Authors: Nai-Hui Chia, Kai-Min Chung, Yao-Ching Hsieh, Han-Hsuan Lin, Yao-Ting Lin, and Yu-Ching Shen

Published in: LIPIcs, Volume 264, 38th Computational Complexity Conference (CCC 2023)


Abstract
Hamiltonian simulation is one of the most important problems in the field of quantum computing. There have been extended efforts on designing algorithms for faster simulation, and the evolution time T for the simulation greatly affect algorithm runtime as expected. While there are some specific types of Hamiltonians that can be fast-forwarded, i.e., simulated within time o(T), for some large classes of Hamiltonians (e.g., all local/sparse Hamiltonians), existing simulation algorithms require running time at least linear in the evolution time T. On the other hand, while there exist lower bounds of Ω(T) circuit size for some large classes of Hamiltonian, these lower bounds do not rule out the possibilities of Hamiltonian simulation with large but "low-depth" circuits by running things in parallel. As a result, physical systems with system size scaling with T can potentially do a fast-forwarding simulation.
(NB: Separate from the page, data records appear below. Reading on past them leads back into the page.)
(** [deselect_dive] leaves the counter, the table, and the filter status
    and the dive sites of all dives alone. *)
Definition keeps_filter_status (deselect : nat -> world -> world) : Prop :=
  forall i w,
    shown_dives (deselect i w) = shown_dives w
    /\ map hidden_by_filter (dives (deselect i w))
       = map hidden_by_filter (dives w)
    /\ map dive_site (dives (deselect i w)) = map dive_site (dives w)
    /\ dive_table (deselect i w) = dive_table w.

(** Every dive object is in the table. *)
Definition table_complete (w : world) : Prop :=
  forall i, (i < List.length (dives w))%nat -> In i (dive_table w).

Section Calls.

Context `{FilterCollaborators}.

(** A call of [startFilterDiveSites] for each vector of [dss], and [n]
    calls of [stopFilterDiveSites]. *)
Definition starts (dss : list (list Z)) (f : DiveFilter) : DiveFilter :=
  fold_left (fun g ds => fst (startFilterDiveSites ds g)) dss f.

Definition stops (n : nat) (f : DiveFilter) : DiveFilter :=
  Nat.iter n (fun g => fst (stopFilterDiveSites g)) f.

End Calls.

End Filter.

(** ** A reference environment for the filter

    One environment in which the filter can be run.  The properties below
    hold for every environment; this one runs the filter on concrete
    dives. *)

Module FilterReference.

Import Filter.

(** Modelled from the spec: [deselect_dive], missing from the sources; the
    spec leaves the selection to its collaborators, and the simplest choice
    is taken: the dive is no longer selected, and no longer the current
    dive. *)
Definition deselect (i : nat) (w : world) : world :=
  mkWorld
    (set_nth i
       (fun dv => mkDive (hidden_by_filter dv) false (invalid dv)
                    (dive_site dv))
       (dives w))
    (dive_table w) (shown_dives w)
    (if ptr_eqb (current_dive w) (Some i) then None else current_dive w)
    (display_invalid_dives w).

(** Modelled from the spec: the collaborators of [divefilter.cpp], missing
    from the sources; the spec leaves the filtering of the dive list to them,
    and the simplest choice is taken: a full text query is its list of words
    and matches every dive, its result is the list of the dives of the
    table, and a constraint names the dive site a dive must have. *)
#[export] Instance collaborators : FilterCollaborators :=
  {| FullTextQuery := list string;
     doit := fun q => match q with [] => false | _ :: _ => true end;
     StringFilterMode := unit;
     FullTextResult := list nat;
     filter_constraint := Z;
     deselect_dive := deselect;
     fulltext_dive_matches := fun _ _ _ _ => true;
     fulltext_find_dives := fun w _ _ => dive_table w;
     dive_matches := fun ft d =>
       match d with
       | Some i => existsb (Nat.eqb i) ft
       | None => false
       end;
     filter_constraint_match_dive := fun c i w =>
       match nth_error (dives w) i with
       | Some dv => dive_site dv =? c
       | None => false
       end |}.

(** Three dives: the first shown and selected at the site 100, the second
    hidden at the site 200, the third shown and invalid at the site 100. *)
Definition three_dives : world :=
  mkWorld
    [mkDive false true false 100; mkDive true false false 200;
     mkDive false false true 100]
    [0%nat; 1%nat; 2%nat] 2 (Some 0%nat) false.

(** A filter with the constraint of the site 100, and a filter in dive
    site mode for the site 200. *)
Definition constraint_filter : DiveFilter :=
  mkFilter 0 [] (mkFilterData [] tt [100]).

Definition site_filter : DiveFilter :=
  mkFilter 1 [200] (mkFilterData [] tt []).

End FilterReference.

(** * Properties *)

Lemma Qltb_lt (a b : Q) : Qltb a b = true <-> (a < b)%Q.
Proof.
  unfold Qltb. rewrite negb_true_iff. split; intro Hab.
  - apply Qnot_le_lt. intro Hle. apply Qle_bool_iff in Hle. congruence.
  - destruct (Qle_bool b a) eqn:E; [|reflexivity].
    apply Qle_bool_iff in E. exfalso. exact (Qlt_not_le _ _ Hab E).
Qed.

Lemma Qltb_ge (a b : Q) : Qltb a b = false <-> (b <= a)%Q.
Proof.
  unfold Qltb. rewrite negb_false_iff. apply Qle_bool_iff.
Qed.

Lemma Zneqb_neq (a b : Z) : Zneqb a b = true <-> a <> b.
Proof. unfold Zneqb. rewrite negb_true_iff. apply Z.eqb_neq. Qed.

Lemma Zneqb_eq (a b : Z) : Zneqb a b = false <-> a = b.
Proof. unfold Zneqb. rewrite negb_false_iff. apply Z.eqb_eq. Qed.

Lemma Zgtb_gt (a b : Z) : (a >? b) = true <-> a > b.
Proof. rewrite Z.gtb_ltb, Z.ltb_lt. lia. Qed.

Lemma Zgtb_le (a b : Z) : (a >? b) = false <-> a <= b.
Proof. rewrite Z.gtb_ltb, Z.ltb_ge. lia. Qed.

(** ** The ICD threshold *)

(** C3. The two rows [add_icd_entry] writes for a gas change mark the change
    as a violation (the nitrogen figures are printed in red) exactly when
    [5 * dN2 > - dHe], a strict comparison of integers: a change with
    [dHe = -50] and [dN2 = 12] is marked, one with [dHe = -50] and [dN2 = 9]
    is not. *)
Theorem icd_entry_marks_violation :
  (forall (v : icd_data) (t amb : Z) (gas_from gas_to : gasmix),
      let e := add_icd_entry v t amb gas_from gas_to in
      (icd_dN2_color e = Red <-> 5 * dN2 v > - dHe v)
      /\ (icd_dN2_color e = DarkGrey <-> 5 * dN2 v <= - dHe v)
      /\ icd_dN2_bar_color e = icd_dN2_color e)
  /\ (forall t amb gas_from gas_to,
         icd_dN2_color (add_icd_entry (mkIcd 12 (-50)) t amb gas_from gas_to)
         = Red)
  /\ (forall t amb gas_from gas_to,
         icd_dN2_color (add_icd_entry (mkIcd 9 (-50)) t amb gas_from gas_to)
         = DarkGrey).
Proof.
  split; [|split; reflexivity].
  intros v t amb gas_from gas_to e. subst e. cbn [add_icd_entry icd_dN2_color
    icd_dN2_bar_color]. unfold icd_color.
  destruct (5 * dN2 v >? - dHe v) eqn:E.
  - apply Zgtb_gt in E. repeat split; intros; try congruence; try lia.
  - apply Zgtb_le in E. repeat split; intros; try congruence; try lia.
Qed.

Section CylinderProperties.

Context `{Collaborators}.

Variable prefs : preferences.
Variable d : dive.

(** ** Gas warnings of a cylinder *)


(** Every cylinder before the first unused one has its line in the
    report. *)
Lemma cylinders_in_use_reported (lastbottom : option divedatapoint)
    (pre : list cylinder_t) :
  forall (gasidx : Z) (cyl : cylinder_t) (post : list cylinder_t),
    Forall (fun x => cylinder_none x = false) pre ->
    cylinder_none cyl = false ->
    In (Consumption
          (fst (cylinder_consumption prefs d lastbottom
                  (gasidx + Z.of_nat (List.length pre)) cyl)))
       (fst (consumption prefs d lastbottom gasidx (pre ++ cyl :: post))).
Proof.
  induction pre as [|x pre IH]; intros gasidx cyl post Hpre Hcyl;
    cbn [app consumption List.length].
  - rewrite Hcyl. cbn [fst]. left. now rewrite Z.add_0_r.
  - apply Forall_cons_iff in Hpre. destruct Hpre as [Hx Hpre].
    rewrite Hx. cbn [fst]. right.
    replace (gasidx + Z.of_nat (S (List.length pre)))
      with (gasidx + 1 + Z.of_nat (List.length pre)) by lia.
    now apply IH.
Qed.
Therefore, it is intriguing whether we can achieve fast Hamiltonian simulation with the power of parallelism. In this work, we give a negative result for the above open problem in various settings. In the oracle model, we prove that there are time-independent sparse Hamiltonians that cannot be simulated via an oracle circuit of depth o(T). In the plain model, relying on the random oracle heuristic, we show that there exist time-independent local Hamiltonians and time-dependent geometrically local Hamiltonians on n qubits that cannot be simulated via an oracle circuit of depth o(T/n^c), where the Hamiltonians act on n qubits, and c is a constant. Lastly, we generalize the above results and show that any simulators that are geometrically local Hamiltonians cannot do the simulation much faster than parallel quantum algorithms.

Cite as

Nai-Hui Chia, Kai-Min Chung, Yao-Ching Hsieh, Han-Hsuan Lin, Yao-Ting Lin, and Yu-Ching Shen. On the Impossibility of General Parallel Fast-Forwarding of Hamiltonian Simulation. In 38th Computational Complexity Conference (CCC 2023). Leibniz International Proceedings in Informatics (LIPIcs), Volume 264, pp. 33:1-33:45, Schloss Dagstuhl – Leibniz-Zentrum für Informatik (2023)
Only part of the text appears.